◆ **YOUR OBJECTIVE**
The response should be the data again, identical in every line.

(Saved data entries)
-----

(** * pyps.constants: physical constants and conversion out of atomic units

    A shallow embedding of [pyps/constants.py].  Python floats are IEEE 754
    binary64 numbers and are modelled by Rocq's primitive floats, whose
    products and quotients are specified by [SpecFloat]; the one operation
    outside IEEE 754, [x ** 2.0], is the C library's [pow] and a parameter.
    Python's insertion-ordered [dict] is an association list, exceptions are
    an explicit result type, and the effects of a decorated function are
    threaded through an abstract world. *)

From Stdlib Require Import ZArith List String Ascii Bool Floats Lia QArith Qabs Qpower Lqa.
Import ListNotations.

#[local] Set Warnings "-inexact-float,-register-all".
#[local] Open Scope string_scope.

(** ** Python values and exceptions *)

(** The values that flow through the decorator: what a decorated function
    may return, and what it receives as arguments. *)
Inductive value : Type :=
| VNone
| VBool (b : bool)
| VInt (n : Z)
| VFloat (x : float)
| VStr (s : string)
| VList (items : list value)
| VTuple (items : list value).

(** Exceptions.  [KeyError] carries the missing key and [ValueError] its
    message; the interpreter's own messages are not modelled.  [UserError]
    stands for whatever else a decorated function raises. *)
Inductive exn : Type :=
| KeyError (key : string)
| ValueError (msg : string)
| TypeError
| OverflowError
| ZeroDivisionError
| UserError (name msg : string).

Inductive result (A : Type) : Type :=
| Ok (a : A)
| Raise (e : exn).
Arguments Ok {A} a.
Arguments Raise {A} e.

Definition bind {A B : Type} (r : result A) (k : A -> result B) : result B :=
  match r with
  | Ok a => k a
  | Raise e => Raise e
  end.

Declare Scope py_scope.
Delimit Scope py_scope with py.
Notation "x <- r ;; k" := (bind r (fun x => k))
  (at level 61, r at next level, right associativity) : py_scope.
#[local] Open Scope py_scope.

(** ** dict: insertion-ordered, string keys *)

Definition dict (V : Type) : Type := list (string * V).

Fixpoint dict_get {V : Type} (d : dict V) (k : string) : option V :=
  match d with
  | [] => None
  | (k', v) :: rest => if String.eqb k' k then Some v else dict_get rest k
  end.

(** [d[k]] *)
Definition getitem {V : Type} (d : dict V) (k : string) : result V :=
  match dict_get d k with
  | Some v => Ok v
  | None => Raise (KeyError k)
  end.

(** [k in d] *)
Definition contains {V : Type} (d : dict V) (k : string) : bool :=
  match dict_get d k with
  | Some _ => true
  | None => false
  end.

(** [d[k] = v]: an existing key keeps its position, a new one goes last. *)
Fixpoint setitem {V : Type} (d : dict V) (k : string) (v : V) : dict V :=
  match d with
  | [] => [(k, v)]
  | (k', v') :: rest =>
      if String.eqb k' k then (k', v) :: rest else (k', v') :: setitem rest k v
  end.

(** [list(d.keys())] *)
Definition keys {V : Type} (d : dict V) : list string := map fst d.

(** [d[k1][k2]] and [d[k1][k2] = v] on a dict of dicts.  The inner dict is
    one shared object mutated in place; here it is stored back. *)
Definition getitem2 {V : Type} (d : dict (dict V)) (k1 k2 : string) : result V :=
  inner <- getitem d k1 ;; getitem inner k2.

Definition setitem2 {V : Type} (d : dict (dict V)) (k1 k2 : string) (v : V)
  : result (dict (dict V)) :=
  inner <- getitem d k1 ;; Ok (setitem d k1 (setitem inner k2 v)).

(** ** Arithmetic on values *)

(** [float(n)] for an int: the nearest double, ties to even, and
    OverflowError beyond the range. *)
Definition float_of_int (n : Z) : result float :=
  match binary_normalize prec emax n 0 false with
  | S754_infinity _ => Raise OverflowError
  | sf => Ok (SF2Prim sf)
  end.

(** The operand of a float operation as a double: floats, ints and bools
    convert, everything else does not ([NotImplemented], which ends in a
    TypeError since no other operand type of this model takes over). *)
Definition as_double (v : value) : result float :=
  match v with
  | VFloat y => Ok y
  | VInt n => float_of_int n
  | VBool b => Ok (if b then 1%float else 0%float)
  | VNone | VStr _ | VList _ | VTuple _ => Raise TypeError
  end.

(** [x * r] with [x] a float. *)
Definition float_mul (x : float) (r : value) : result value :=
  y <- as_double r ;; Ok (VFloat (x * y)%float).

(** [n / d] for ints: the correctly rounded quotient. *)
Definition int_truediv (n d : Z) : result value :=
  match d, n with
  | Z0, _ => Raise ZeroDivisionError
  | _, Z0 => Ok (VFloat (if (d <? 0)%Z then (-0)%float else 0%float))
  | _, _ =>
      match SFdiv prec emax
              (S754_finite (n <? 0)%Z (Z.to_pos (Z.abs n)) 0)
              (S754_finite (d <? 0)%Z (Z.to_pos (Z.abs d)) 0) with
      | S754_infinity _ => Raise OverflowError
      | sf => Ok (VFloat (SF2Prim sf))
      end
  end.

Definition is_int (v : value) : option Z :=
  match v with
  | VInt n => Some n
  | VBool b => Some (if b then 1%Z else 0%Z)
  | _ => None
  end.

(** [v / d] *)
Definition truediv (v d : value) : result value :=
  match is_int v, is_int d with
  | Some n, Some m => int_truediv n m
  | _, _ =>
      x <- as_double v ;;
      y <- as_double d ;;
      if (y =? 0)%float then Raise ZeroDivisionError
      else Ok (VFloat (x / y)%float)
  end.

(** ** Text: [repr] of a str and of a list of strs *)

Definition squote : ascii := "039"%char.
Definition dquote : ascii := "034"%char.
Definition backslash : ascii := "092"%char.
Definition newline : ascii := "010"%char.

Fixpoint has_char (c : ascii) (s : string) : bool :=
  match s with
  | EmptyString => false
  | String c' rest => Ascii.eqb c' c || has_char c rest
  end.

Definition hex_digit (n : nat) : ascii :=
  nth n (list_ascii_of_string "0123456789abcdef") "0"%char.

(** One character of a str inside quotes [q].  Characters above 127 are
    kept as they are (printable text is assumed there). *)
Definition repr_char (q c : ascii) : string :=
  let n := nat_of_ascii c in
  if Ascii.eqb c backslash || Ascii.eqb c q then String backslash (String c "")
  else if (n =? 9)%nat then String backslash "t"
  else if (n =? 10)%nat then String backslash "n"
  else if (n =? 13)%nat then String backslash "r"
  else if (n <? 32)%nat || (n =? 127)%nat
       then String backslash (String "x" (String (hex_digit (n / 16))
                                            (String (hex_digit (n mod 16)) "")))
  else String c "".

Fixpoint repr_chars (q : ascii) (s : string) : string :=
  match s with
  | EmptyString => ""
  | String c rest => repr_char q c ++ repr_chars q rest
  end.

(** [repr(s)]: single quotes, unless [s] has a single quote and no double
    quote. *)
Definition repr_str (s : string) : string :=
  let q := if has_char squote s && negb (has_char dquote s) then dquote else squote in
  String q (repr_chars q s ++ String q "").

Fixpoint join (sep : string) (l : list string) : string :=
  match l with
  | [] => ""
  | [x] => x
  | x :: rest => x ++ sep ++ join sep rest
  end.

(** [str(l)] for a list of strs *)
Definition str_of_list (l : list string) : string :=
  "[" ++ join ", " (map repr_str l) ++ "]".

(** [x in l] for a list of strs *)
Definition in_list (x : string) (l : list string) : bool :=
  existsb (fun y => String.eqb x y) l.

(** A [pow] that squares with one correct rounding: an instance of the C
    library function at the only exponent the module uses. *)
Definition square_pow (x y : float) : float := (x * x)%float.

(** Two functions to decorate: one counts its calls in the world and returns
    a float, the other returns a list. *)
Definition tick (args : list value) (kwargs : dict value) (n : nat)
  : result value * nat :=
  (Ok (VFloat 2.0), S n).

-----

◆ **WRITTEN SOLUTION**
(** * pyps.constants: physical constants and conversion out of atomic units

    A shallow embedding of [pyps/constants.py].  Python floats are IEEE 754
    binary64 numbers and are modelled by Rocq's primitive floats, whose
    products and quotients are specified by [SpecFloat]; the one operation
    outside IEEE 754, [x ** 2.0], is the C library's [pow] and a parameter.
    Python's insertion-ordered [dict] is an association list, exceptions are
    an explicit result type, and the effects of a decorated function are
    threaded through an abstract world. *)

From Stdlib Require Import ZArith List String Ascii Bool Floats Lia QArith Qabs Qpower Lqa.
Import ListNotations.

#[local] Set Warnings "-inexact-float,-register-all".
#[local] Open Scope string_scope.

(** ** Python values and exceptions *)

(** The values that flow through the decorator: what a decorated function
    may return, and what it receives as arguments. *)
Inductive value : Type :=
| VNone
| VBool (b : bool)
| VInt (n : Z)
| VFloat (x : float)
| VStr (s : string)
| VList (items : list value)
| VTuple (items : list value).

(** Exceptions.  [KeyError] carries the missing key and [ValueError] its
    message; the interpreter's own messages are not modelled.  [UserError]
    stands for whatever else a decorated function raises. *)
Inductive exn : Type :=
| KeyError (key : string)
| ValueError (msg : string)
| TypeError
| OverflowError
| ZeroDivisionError
| UserError (name msg : string).

Inductive result (A : Type) : Type :=
| Ok (a : A)
| Raise (e : exn).
Arguments Ok {A} a.
Arguments Raise {A} e.

Definition bind {A B : Type} (r : result A) (k : A -> result B) : result B :=
  match r with
  | Ok a => k a
  | Raise e => Raise e
  end.

Declare Scope py_scope.
Delimit Scope py_scope with py.
Notation "x <- r ;; k" := (bind r (fun x => k))
  (at level 61, r at next level, right associativity) : py_scope.
#[local] Open Scope py_scope.

(** ** dict: insertion-ordered, string keys *)

Definition dict (V : Type) : Type := list (string * V).

Fixpoint dict_get {V : Type} (d : dict V) (k : string) : option V :=
  match d with
  | [] => None
  | (k', v) :: rest => if String.eqb k' k then Some v else dict_get rest k
  end.

(** [d[k]] *)
Definition getitem {V : Type} (d : dict V) (k : string) : result V :=
  match dict_get d k with
  | Some v => Ok v
  | None => Raise (KeyError k)
  end.

(** [k in d] *)
Definition contains {V : Type} (d : dict V) (k : string) : bool :=
  match dict_get d k with
  | Some _ => true
  | None => false
  end.

(** [d[k] = v]: an existing key keeps its position, a new one goes last. *)
Fixpoint setitem {V : Type} (d : dict V) (k : string) (v : V) : dict V :=
  match d with
  | [] => [(k, v)]
  | (k', v') :: rest =>
      if String.eqb k' k then (k', v) :: rest else (k', v') :: setitem rest k v
  end.

(** [list(d.keys())] *)
Definition keys {V : Type} (d : dict V) : list string := map fst d.

(** [d[k1][k2]] and [d[k1][k2] = v] on a dict of dicts.  The inner dict is
    one shared object mutated in place; here it is stored back. *)
Definition getitem2 {V : Type} (d : dict (dict V)) (k1 k2 : string) : result V :=
  inner <- getitem d k1 ;; getitem inner k2.

Definition setitem2 {V : Type} (d : dict (dict V)) (k1 k2 : string) (v : V)
  : result (dict (dict V)) :=
  inner <- getitem d k1 ;; Ok (setitem d k1 (setitem inner k2 v)).

(** ** Arithmetic on values *)

(** [float(n)] for an int: the nearest double, ties to even, and
    OverflowError beyond the range. *)
Definition float_of_int (n : Z) : result float :=
  match binary_normalize prec emax n 0 false with
  | S754_infinity _ => Raise OverflowError
  | sf => Ok (SF2Prim sf)
  end.

(** The operand of a float operation as a double: floats, ints and bools
    convert, everything else does not ([NotImplemented], which ends in a
    TypeError since no other operand type of this model takes over). *)
Definition as_double (v : value) : result float :=
  match v with
  | VFloat y => Ok y
  | VInt n => float_of_int n
  | VBool b => Ok (if b then 1%float else 0%float)
  | VNone | VStr _ | VList _ | VTuple _ => Raise TypeError
  end.

(** [x * r] with [x] a float. *)
Definition float_mul (x : float) (r : value) : result value :=
  y <- as_double r ;; Ok (VFloat (x * y)%float).

(** [n / d] for ints: the correctly rounded quotient. *)
Definition int_truediv (n d : Z) : result value :=
  match d, n with
  | Z0, _ => Raise ZeroDivisionError
  | _, Z0 => Ok (VFloat (if (d <? 0)%Z then (-0)%float else 0%float))
  | _, _ =>
      match SFdiv prec emax
              (S754_finite (n <? 0)%Z (Z.to_pos (Z.abs n)) 0)
              (S754_finite (d <? 0)%Z (Z.to_pos (Z.abs d)) 0) with
      | S754_infinity _ => Raise OverflowError
      | sf => Ok (VFloat (SF2Prim sf))
      end
  end.

Definition is_int (v : value) : option Z :=
  match v with
  | VInt n => Some n
  | VBool b => Some (if b then 1%Z else 0%Z)
  | _ => None
  end.

(** [v / d] *)
Definition truediv (v d : value) : result value :=
  match is_int v, is_int d with
  | Some n, Some m => int_truediv n m
  | _, _ =>
      x <- as_double v ;;
      y <- as_double d ;;
      if (y =? 0)%float then Raise ZeroDivisionError
      else Ok (VFloat (x / y)%float)
  end.

(** ** Text: [repr] of a str and of a list of strs *)

Definition squote : ascii := "039"%char.
Definition dquote : ascii := "034"%char.
Definition backslash : ascii := "092"%char.
Definition newline : ascii := "010"%char.

Fixpoint has_char (c : ascii) (s : string) : bool :=
  match s with
  | EmptyString => false
  | String c' rest => Ascii.eqb c' c || has_char c rest
  end.

Definition hex_digit (n : nat) : ascii :=
  nth n (list_ascii_of_string "0123456789abcdef") "0"%char.

(** One character of a str inside quotes [q].  Characters above 127 are
    kept as they are (printable text is assumed there). *)
Definition repr_char (q c : ascii) : string :=
  let n := nat_of_ascii c in
  if Ascii.eqb c backslash || Ascii.eqb c q then String backslash (String c "")
  else if (n =? 9)%nat then String backslash "t"
  else if (n =? 10)%nat then String backslash "n"
  else if (n =? 13)%nat then String backslash "r"
  else if (n <? 32)%nat || (n =? 127)%nat
       then String backslash (String "x" (String (hex_digit (n / 16))
                                            (String (hex_digit (n mod 16)) "")))
  else String c "".

Fixpoint repr_chars (q : ascii) (s : string) : string :=
  match s with
  | EmptyString => ""
  | String c rest => repr_char q c ++ repr_chars q rest
  end.

(** [repr(s)]: single quotes, unless [s] has a single quote and no double
    quote. *)
Definition repr_str (s : string) : string :=
  let q := if has_char squote s && negb (has_char dquote s) then dquote else squote in
  String q (repr_chars q s ++ String q "").

Fixpoint join (sep : string) (l : list string) : string :=
  match l with
  | [] => ""
  | [x] => x
  | x :: rest => x ++ sep ++ join sep rest
  end.

(** [str(l)] for a list of strs *)
Definition str_of_list (l : list string) : string :=
  "[" ++ join ", " (map repr_str l) ++ "]".

(** [x in l] for a list of strs *)
Definition in_list (x : string) (l : list string) : bool :=
  existsb (fun y => String.eqb x y) l.

(** A [pow] that squares with one correct rounding: an instance of the C
    library function at the only exponent the module uses. *)
Definition square_pow (x y : float) : float := (x * x)%float.

(** Two functions to decorate: one counts its calls in the world and returns
    a float, the other returns a list. *)
Definition tick (args : list value) (kwargs : dict value) (n : nat)
  : result value * nat :=
  (Ok (VFloat 2.0), S n).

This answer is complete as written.